June 2001

Peak District Caving > Cave News Index > June 2001

Reports:
> Breakthrough in Peak Cavern
> Far Sump Inlet, Peak Cavern
> Foot & Mouth

Breakthrough in Peak Cavern, June 2001:
Report from Robbie Shone - Diggers Tim Allen, Pete O'niell, Robbie Shone and Mark Wright have made a discovery above Victoria Aven. Several days digging gave access to around 200ft of new passage trending south-west* from The Victoria Line. It takes the form of a well decorated fossil phreatic hands and knees crawl with the occasional flat out section, passing a number of gours. A skeleton of a bat was also found. The passage end at a calcite blockage that looks terminal. (*A survey is planned for the near future to confirm the estimated direction).
Far Sump Inlet: Progress report, June 2001:
Report from John Cordingley: I was able to get another dive in at the Left Hand Branch near the upstream end of Far Sump (Peak Cavern) in April. This passage, which accounts for most of the Peak Cavern main stream, consists of about 50 metres of shallow sumped tube with a powerful flow in wet weather (the best conditions for diving here). Previously a junction had been reached; on the most recent dive I forced the way along a vein to the left for 5 metres to a boulder choke. This looks fairly terminal. However, to the right I was able to make a bit of further progress by digging gravel out.

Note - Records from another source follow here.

Lemma run_ok_default {S E A} (d : A) (r : outcome E A * S) :
  is_ok r.1 = true → r = (Ok (match r.1 with Ok a => a | _ => d end), r.2).
Proof. by destruct r as [[a|e|] s]. Qed.

Definition is_some {A} (o : option A) : bool := match o with Some _ => true | None => false end.
Lemma some_default {A} (d : A) (o : option A) : is_some o = true → o = Some (default d o).
Proof. by destruct o. Qed.
Lemma ok_default {E A} (d : A) (o : outcome E A) :
  is_ok o = true → o = Ok (match o with Ok a => a | _ => d end).
Proof. by destruct o. Qed.

(** [inv_ok H] takes a hypothesis that a composite program ended in [Ok] apart into
    the runs of its parts, every one of which ended in [Ok]. *)
Ltac inv_ok H :=
  lazymatch type of H with
  | (?m ≫= ?k) _ = (Ok _, _) =>
      let a := fresh "a" in let s := fresh "s" in
      let H1 := fresh "Hrun" in let H2 := fresh "Hrun" in
      apply bind_ok in H; destruct H as (a & s & H1 & H2); cbn beta in H2; inv_ok H1; inv_ok H2
  | mret _ _ = (Ok _, _) => apply ret_ok in H; destruct H as [? ?]; subst
  | fail _ _ = (Ok _, _) => apply fail_ok in H; destruct H
  | panic _ = (Ok _, _) => apply panic_ok in H; destruct H
  | get _ = (Ok _, _) => apply get_ok in H; destruct H as [? ?]; subst
  | gets _ _ = (Ok _, _) => apply gets_ok in H; destruct H as [? ?]; subst
  | lift _ _ = (Ok _, _) => apply lift_ok in H; destruct H as [? ?]; subst
  | assert_that _ _ = (Ok _, _) => apply assert_ok in H; destruct H as [? ?]; subst
  | map_err _ _ _ = (Ok _, _) => apply map_err_ok in H; inv_ok H
  | (?o ≫= ?k) = Ok _ =>
      let a := fresh "a" in let H1 := fresh "Hout" in let H2 := fresh "Hout" in
      apply obind_ok in H; destruct H as (a & H1 & H2); cbn beta in H2; inv_ok H1; inv_ok H2
  | omap_err _ _ = Ok _ => apply omap_err_ok in H; inv_ok H
  | ok_or _ _ = Ok _ => apply ok_or_ok in H
  | Err _ = Ok _ => discriminate H
  | Panic = Ok _ => discriminate H
  | (Err _, _) = (Ok _, _) => discriminate H
  | (Panic, _) = (Ok _, _) => discriminate H
  | (if ?b then _ else _) _ = (Ok _, _) =>
      let E := fresh "Hif" in destruct b eqn:E; inv_ok H
  | (if ?b then _ else _) = Ok _ =>
      let E := fresh "Hif" in destruct b eqn:E; inv_ok H
  | match ?o with Some _ => _ | None => _ end _ = (Ok _, _) =>
      let E := fresh "Hopt" in destruct o eqn:E; inv_ok H
  | match ?o with Some _ => _ | None => _ end = Ok _ =>
      let E := fresh "Hopt" in destruct o eqn:E; inv_ok H
  | let '(_, _) := ?p in _ = _ =>
      let E := fresh "Hpair" in destruct p eqn:E; inv_ok H
  | _ => idtac
  end.

(** ** Lists as tables *)

(** [SUM(..)] *)
Definition zsum (l : list Z) : Z := foldr Z.add 0%Z l.
Lemma zsum_cons x l : zsum (x :: l) = (x + zsum l)%Z.
Proof. done. Qed.
Lemma zsum_app l k : zsum (l ++ k) = (zsum l + zsum k)%Z.
Proof. unfold zsum. induction l as [|x l IH]; simpl; lia. Qed.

As this is developing into a rather more serious dig now the point has been reached where a wetsuit is just too cold to make real progress, as there's over 400m of diving to reach this point. I hope to tackle this in the late Autumn when the rains are more reliable, with a drysuit and some bigger tanks. It won't be a quick job but bearing in mind the huge amount of water which can emerge from this passage, it's well worth pursuing.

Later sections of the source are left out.